== EXERCISE ==
In the entries that follow, the first line to write out is the one containing "Definition select_Done_After (ctx", and the last is the one containing "(** The loop". Reproduce that stretch exactly, with nothing before or after it.
== MATERIAL TO PROCESS ==
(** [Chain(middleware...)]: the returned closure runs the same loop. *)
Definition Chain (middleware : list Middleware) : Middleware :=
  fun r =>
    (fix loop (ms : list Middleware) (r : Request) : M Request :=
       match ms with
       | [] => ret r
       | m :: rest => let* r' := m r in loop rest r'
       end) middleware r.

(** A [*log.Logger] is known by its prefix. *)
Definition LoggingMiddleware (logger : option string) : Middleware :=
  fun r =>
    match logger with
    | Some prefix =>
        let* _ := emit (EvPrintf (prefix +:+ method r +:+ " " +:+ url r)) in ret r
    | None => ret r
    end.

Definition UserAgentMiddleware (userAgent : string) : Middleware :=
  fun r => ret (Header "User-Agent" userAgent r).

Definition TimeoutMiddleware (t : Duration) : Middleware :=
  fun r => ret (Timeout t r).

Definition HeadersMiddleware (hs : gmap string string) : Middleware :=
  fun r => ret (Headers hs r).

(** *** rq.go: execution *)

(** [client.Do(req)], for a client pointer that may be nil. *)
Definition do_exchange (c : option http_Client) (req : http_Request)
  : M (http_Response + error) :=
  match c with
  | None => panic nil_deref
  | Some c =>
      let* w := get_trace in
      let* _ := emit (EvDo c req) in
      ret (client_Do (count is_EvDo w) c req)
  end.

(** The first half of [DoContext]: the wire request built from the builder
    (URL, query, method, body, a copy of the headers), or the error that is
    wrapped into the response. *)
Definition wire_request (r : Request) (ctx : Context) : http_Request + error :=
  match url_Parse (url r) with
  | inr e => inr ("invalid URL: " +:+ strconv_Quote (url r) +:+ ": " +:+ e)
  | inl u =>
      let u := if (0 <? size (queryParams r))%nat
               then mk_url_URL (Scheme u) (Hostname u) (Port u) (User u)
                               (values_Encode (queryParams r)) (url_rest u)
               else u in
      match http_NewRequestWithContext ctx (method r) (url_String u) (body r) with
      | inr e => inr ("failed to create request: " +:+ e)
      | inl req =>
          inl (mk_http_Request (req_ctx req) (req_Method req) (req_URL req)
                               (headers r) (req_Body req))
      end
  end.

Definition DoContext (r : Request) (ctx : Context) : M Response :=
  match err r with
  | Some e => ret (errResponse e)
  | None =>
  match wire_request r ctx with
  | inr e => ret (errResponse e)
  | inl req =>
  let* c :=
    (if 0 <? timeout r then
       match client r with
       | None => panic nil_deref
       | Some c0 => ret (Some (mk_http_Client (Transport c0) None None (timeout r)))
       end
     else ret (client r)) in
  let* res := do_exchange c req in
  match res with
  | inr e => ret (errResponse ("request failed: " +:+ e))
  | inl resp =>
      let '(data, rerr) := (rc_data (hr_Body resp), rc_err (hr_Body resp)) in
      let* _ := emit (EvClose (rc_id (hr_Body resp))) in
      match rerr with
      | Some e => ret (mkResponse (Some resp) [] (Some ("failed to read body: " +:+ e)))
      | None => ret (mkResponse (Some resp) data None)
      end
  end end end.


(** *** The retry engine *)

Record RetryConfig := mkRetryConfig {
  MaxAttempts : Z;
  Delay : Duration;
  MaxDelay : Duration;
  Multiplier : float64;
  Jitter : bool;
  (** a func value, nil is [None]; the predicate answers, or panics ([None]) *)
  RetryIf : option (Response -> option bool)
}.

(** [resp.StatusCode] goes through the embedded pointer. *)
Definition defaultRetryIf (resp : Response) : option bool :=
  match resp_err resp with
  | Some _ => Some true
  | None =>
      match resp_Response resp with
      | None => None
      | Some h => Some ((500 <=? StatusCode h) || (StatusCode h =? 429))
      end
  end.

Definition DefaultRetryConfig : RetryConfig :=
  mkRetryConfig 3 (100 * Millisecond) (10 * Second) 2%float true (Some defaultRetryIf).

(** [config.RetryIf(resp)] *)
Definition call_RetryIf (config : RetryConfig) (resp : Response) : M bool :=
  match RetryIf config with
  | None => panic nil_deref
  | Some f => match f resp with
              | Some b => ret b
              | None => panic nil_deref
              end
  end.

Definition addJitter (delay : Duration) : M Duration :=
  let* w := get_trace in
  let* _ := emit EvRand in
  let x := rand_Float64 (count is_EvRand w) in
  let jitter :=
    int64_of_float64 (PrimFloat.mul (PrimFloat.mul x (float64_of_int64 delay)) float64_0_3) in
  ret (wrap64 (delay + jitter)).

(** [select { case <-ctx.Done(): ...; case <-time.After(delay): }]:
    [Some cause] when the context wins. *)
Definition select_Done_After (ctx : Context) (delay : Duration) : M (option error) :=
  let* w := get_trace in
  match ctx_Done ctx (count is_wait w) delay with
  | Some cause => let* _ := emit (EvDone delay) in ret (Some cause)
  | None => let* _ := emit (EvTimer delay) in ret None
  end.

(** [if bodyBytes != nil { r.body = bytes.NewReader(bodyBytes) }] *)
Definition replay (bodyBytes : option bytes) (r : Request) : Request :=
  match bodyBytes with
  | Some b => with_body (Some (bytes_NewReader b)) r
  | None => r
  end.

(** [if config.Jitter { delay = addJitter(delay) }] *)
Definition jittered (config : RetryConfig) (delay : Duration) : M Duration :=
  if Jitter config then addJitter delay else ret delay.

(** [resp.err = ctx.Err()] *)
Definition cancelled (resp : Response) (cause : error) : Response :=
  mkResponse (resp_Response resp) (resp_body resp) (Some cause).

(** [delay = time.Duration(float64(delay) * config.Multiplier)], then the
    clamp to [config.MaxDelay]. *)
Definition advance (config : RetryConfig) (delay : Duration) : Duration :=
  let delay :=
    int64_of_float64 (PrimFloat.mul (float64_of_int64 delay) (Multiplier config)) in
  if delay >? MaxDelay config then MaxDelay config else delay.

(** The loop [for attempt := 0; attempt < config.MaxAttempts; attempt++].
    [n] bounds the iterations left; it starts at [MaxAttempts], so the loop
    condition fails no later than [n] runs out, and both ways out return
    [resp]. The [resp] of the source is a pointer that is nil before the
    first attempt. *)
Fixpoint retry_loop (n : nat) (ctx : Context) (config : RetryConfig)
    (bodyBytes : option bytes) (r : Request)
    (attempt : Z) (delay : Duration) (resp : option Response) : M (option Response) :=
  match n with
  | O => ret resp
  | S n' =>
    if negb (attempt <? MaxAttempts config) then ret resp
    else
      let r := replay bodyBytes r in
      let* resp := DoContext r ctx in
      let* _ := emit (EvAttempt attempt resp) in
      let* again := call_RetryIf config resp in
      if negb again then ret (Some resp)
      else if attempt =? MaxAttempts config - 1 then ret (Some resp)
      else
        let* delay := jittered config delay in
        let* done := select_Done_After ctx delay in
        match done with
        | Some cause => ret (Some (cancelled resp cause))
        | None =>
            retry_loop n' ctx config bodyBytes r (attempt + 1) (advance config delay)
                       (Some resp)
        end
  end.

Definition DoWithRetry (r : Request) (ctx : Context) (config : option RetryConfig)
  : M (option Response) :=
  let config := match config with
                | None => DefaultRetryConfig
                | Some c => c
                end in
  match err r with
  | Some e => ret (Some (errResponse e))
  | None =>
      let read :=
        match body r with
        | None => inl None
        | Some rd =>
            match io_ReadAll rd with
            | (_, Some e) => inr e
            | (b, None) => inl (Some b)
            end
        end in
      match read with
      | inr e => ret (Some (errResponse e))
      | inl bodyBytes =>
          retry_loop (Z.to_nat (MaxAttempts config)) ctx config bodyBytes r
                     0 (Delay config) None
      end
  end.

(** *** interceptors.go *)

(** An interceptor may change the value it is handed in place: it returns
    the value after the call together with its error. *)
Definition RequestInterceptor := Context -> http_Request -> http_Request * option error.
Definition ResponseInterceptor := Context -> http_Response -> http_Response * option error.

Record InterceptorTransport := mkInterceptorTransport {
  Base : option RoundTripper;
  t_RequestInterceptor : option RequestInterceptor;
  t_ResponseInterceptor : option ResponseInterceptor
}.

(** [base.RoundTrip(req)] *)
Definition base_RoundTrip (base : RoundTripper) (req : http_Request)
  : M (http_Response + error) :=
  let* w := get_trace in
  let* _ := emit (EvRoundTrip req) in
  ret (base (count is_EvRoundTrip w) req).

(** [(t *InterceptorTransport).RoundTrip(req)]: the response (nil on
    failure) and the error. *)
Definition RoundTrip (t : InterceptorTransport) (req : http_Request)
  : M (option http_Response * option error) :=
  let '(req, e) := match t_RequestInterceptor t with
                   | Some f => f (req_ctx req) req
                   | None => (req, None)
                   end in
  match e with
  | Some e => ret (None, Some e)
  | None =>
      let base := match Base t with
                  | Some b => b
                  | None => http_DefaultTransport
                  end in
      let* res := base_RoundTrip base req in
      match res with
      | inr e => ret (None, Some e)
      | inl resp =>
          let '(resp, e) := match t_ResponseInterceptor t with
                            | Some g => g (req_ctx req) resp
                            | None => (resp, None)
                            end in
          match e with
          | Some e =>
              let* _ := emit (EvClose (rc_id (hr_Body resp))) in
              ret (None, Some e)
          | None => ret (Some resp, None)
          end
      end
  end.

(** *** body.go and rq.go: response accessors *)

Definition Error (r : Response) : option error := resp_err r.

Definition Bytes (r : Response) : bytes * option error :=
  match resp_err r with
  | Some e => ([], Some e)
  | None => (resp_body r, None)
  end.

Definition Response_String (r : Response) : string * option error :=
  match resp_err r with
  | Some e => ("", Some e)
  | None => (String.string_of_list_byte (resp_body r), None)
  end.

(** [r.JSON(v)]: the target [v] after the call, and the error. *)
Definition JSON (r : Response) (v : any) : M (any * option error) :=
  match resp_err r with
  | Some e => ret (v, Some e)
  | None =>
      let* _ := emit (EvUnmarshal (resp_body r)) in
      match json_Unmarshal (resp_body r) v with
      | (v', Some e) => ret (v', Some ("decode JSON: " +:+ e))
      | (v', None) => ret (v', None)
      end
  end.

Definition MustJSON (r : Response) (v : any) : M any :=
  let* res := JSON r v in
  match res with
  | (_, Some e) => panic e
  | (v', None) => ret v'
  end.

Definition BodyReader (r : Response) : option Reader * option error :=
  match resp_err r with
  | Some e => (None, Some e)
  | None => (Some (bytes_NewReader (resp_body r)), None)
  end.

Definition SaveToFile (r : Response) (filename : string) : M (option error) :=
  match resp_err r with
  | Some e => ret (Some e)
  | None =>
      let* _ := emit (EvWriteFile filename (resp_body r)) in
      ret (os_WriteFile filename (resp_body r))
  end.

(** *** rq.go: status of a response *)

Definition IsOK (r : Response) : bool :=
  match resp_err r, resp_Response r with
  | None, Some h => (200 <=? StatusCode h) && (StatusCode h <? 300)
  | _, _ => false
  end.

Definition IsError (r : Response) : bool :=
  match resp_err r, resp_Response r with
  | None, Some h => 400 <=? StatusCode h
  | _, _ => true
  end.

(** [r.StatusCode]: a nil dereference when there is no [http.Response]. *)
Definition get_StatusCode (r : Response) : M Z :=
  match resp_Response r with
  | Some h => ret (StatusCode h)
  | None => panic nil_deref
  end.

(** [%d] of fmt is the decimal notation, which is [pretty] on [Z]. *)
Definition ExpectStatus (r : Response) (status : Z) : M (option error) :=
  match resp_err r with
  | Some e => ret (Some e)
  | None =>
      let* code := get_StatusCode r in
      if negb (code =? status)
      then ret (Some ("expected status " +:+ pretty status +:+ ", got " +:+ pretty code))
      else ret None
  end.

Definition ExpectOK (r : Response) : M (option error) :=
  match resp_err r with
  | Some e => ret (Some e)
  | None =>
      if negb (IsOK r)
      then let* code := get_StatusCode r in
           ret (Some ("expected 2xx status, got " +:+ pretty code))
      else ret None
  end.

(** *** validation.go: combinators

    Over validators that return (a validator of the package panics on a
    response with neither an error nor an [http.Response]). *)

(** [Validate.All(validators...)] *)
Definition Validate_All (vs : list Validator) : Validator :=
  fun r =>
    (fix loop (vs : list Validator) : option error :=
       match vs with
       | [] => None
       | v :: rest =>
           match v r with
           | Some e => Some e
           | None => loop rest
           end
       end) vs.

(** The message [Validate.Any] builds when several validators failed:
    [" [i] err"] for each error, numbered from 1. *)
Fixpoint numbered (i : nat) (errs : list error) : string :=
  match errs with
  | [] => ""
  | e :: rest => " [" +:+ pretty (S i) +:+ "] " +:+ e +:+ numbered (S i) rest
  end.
===
== RESULT OF THE EXERCISE ==
Definition select_Done_After (ctx : Context) (delay : Duration) : M (option error) :=
  let* w := get_trace in
  match ctx_Done ctx (count is_wait w) delay with
  | Some cause => let* _ := emit (EvDone delay) in ret (Some cause)
  | None => let* _ := emit (EvTimer delay) in ret None
  end.

(** [if bodyBytes != nil { r.body = bytes.NewReader(bodyBytes) }] *)
Definition replay (bodyBytes : option bytes) (r : Request) : Request :=
  match bodyBytes with
  | Some b => with_body (Some (bytes_NewReader b)) r
  | None => r
  end.

(** [if config.Jitter { delay = addJitter(delay) }] *)
Definition jittered (config : RetryConfig) (delay : Duration) : M Duration :=
  if Jitter config then addJitter delay else ret delay.

(** [resp.err = ctx.Err()] *)
Definition cancelled (resp : Response) (cause : error) : Response :=
  mkResponse (resp_Response resp) (resp_body resp) (Some cause).

(** [delay = time.Duration(float64(delay) * config.Multiplier)], then the
    clamp to [config.MaxDelay]. *)
Definition advance (config : RetryConfig) (delay : Duration) : Duration :=
  let delay :=
    int64_of_float64 (PrimFloat.mul (float64_of_int64 delay) (Multiplier config)) in
  if delay >? MaxDelay config then MaxDelay config else delay.

(** The loop [for attempt := 0; attempt < config.MaxAttempts; attempt++].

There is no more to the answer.